Researchers in the UK are testing a new Type 1 Diabetes Vaccine
The vaccine trial at Cardiff University, in the UK, hopes to stop or slow down the immune system attacking the pancreas, the cause in Type 1 diabetes. Type 1 diabetes is usually develops in childhood and has been shown to be caused by immune cells attacking and killing insulin producing cells which help regulate blood sugar levels.
Type 1 diabetes is thought to occur because of genetics and not due to lifestyle or obesity and is life threatening unless patients begin a regimen of insulin therapy for their entire life.
Dr. Colin Dayan, professor of clinical diabetes and metabolism at Cardiff University, who in charge of the clinical trial said: "We believe that this immune-based therapy can slow or stop the body from damaging its own insulin-making cells in the pancreas.

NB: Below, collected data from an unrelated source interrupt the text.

Lemma insert_shrinks (st : State) (pkgName : string) (pkg : Package) :
  pkgName ∈ U -> pkgs st !! pkgName = None ->
  size (U ∖ dom (<[pkgName := pkg]> (pkgs st))) < size (U ∖ dom (pkgs st)).
Proof.
  intros HU Hnone. apply not_elem_of_dom in Hnone.
  apply subset_size. rewrite dom_insert_L. split.
  - intros x. rewrite !elem_of_difference, elem_of_union. tauto.
  - intros Hsub. specialize (Hsub pkgName).
    rewrite !elem_of_difference, elem_of_union, elem_of_singleton in Hsub.
    tauto.
Qed.

Lemma extends_shrinks (st st' : State) :
  extends st st' -> size (U ∖ dom (pkgs st')) <= size (U ∖ dom (pkgs st)).
Proof.
  intros [Hdom _ _]. apply subseteq_size. intros x.
  rewrite !elem_of_difference. intros [Hx Hn]. split; [done|]. auto.
Qed.

(** As many calls deep as there are names of [U] not yet in [pkgs],
    and one more, is deep enough. *)
Lemma processPackage_returns (m : nat) :
  forall (pkgName : string) (st : State),
    size (U ∖ dom (pkgs st)) <= m ->
    pkgs st !! pkgName = None ->
    returned (processPackage cfg build_Import (S m) root pkgName st).
Proof.
  induction m as [|m IH]; intros pkgName st Hsize Hnone;
    cbn [processPackage];
    (destruct (isSet (ignored cfg) pkgName); [done|]);
    (destruct (build_Import pkgName root) as [pkg|cause] eqn:Hres; [|done]);
    cbn [basePath pkgs imported];
    (destruct (isIgnored cfg (basePath st) pkg); [done|]);
    (destruct (Goroot pkg); [done|]);
    rewrite (canonical _ _ Hres);
    pose proof (insert_shrinks st pkgName pkg (finite _ _ Hres) Hnone) as Hlt.
  - lia.
  - match goal with |- context [walkImports ?r ?i ?s] => set (st2 := s) end.
    assert (Hg : good (fun st' => size (U ∖ dom (pkgs st')) <= m)
                      (fun _ _ => True) (fun _ => False)
                      (walkImports (processPackage cfg build_Import (S m) root)
                         (Imports pkg) st2)).
    { apply walkImports_good; [|simpl; lia].
      intros imp st' Hst' Himp. specialize (IH imp st' Hst' Himp).
      pose proof (processPackage_extends cfg build_Import root (S m) imp st') as Hext.
      apply extends_shrinks in Hext.
      destruct (processPackage cfg build_Import (S m) root imp st'); simpl in *;
        [lia|done|done]. }
    by destruct (walkImports _ _ _).
Qed.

Preliminary research has shown that the vaccine is safe, the next step is meant to determine if the treatment is effective. The scientists are recruiting adult patients who have recently been diagnosed with Type 1 diabetes and have just started taking insulin to take part in the trial.
The four hospital centers that are taking part in the trial are the University Hospital of Wales in Cardiff, Guy's and St Thomas NHS Foundation Trust in London, Bristol Royal Infirmary and Royal Victoria Hospital in Newcastle.
"In my laboratory we spent many years gaining a better understanding of what goes wrong with the balance of the immune system in patients developing Type 1 diabetes," says Dr. Mark Peakman, professor of clinical immunology at King's College London who pioneered the vaccine approach. "We eventually hit upon the idea that we could try to revert the damaging response by inducing a protective one; so it's a vaccine with a difference."
Dr. Dayan concluded: "Information from the trial combined with further studies building on this could improve quality of life and long-term health and benefit for children and adults with type 1 diabetes and future generations."
Can this vaccine trial lead to a treatment and possible remission of Type 1 Diabetes? Only time will tell.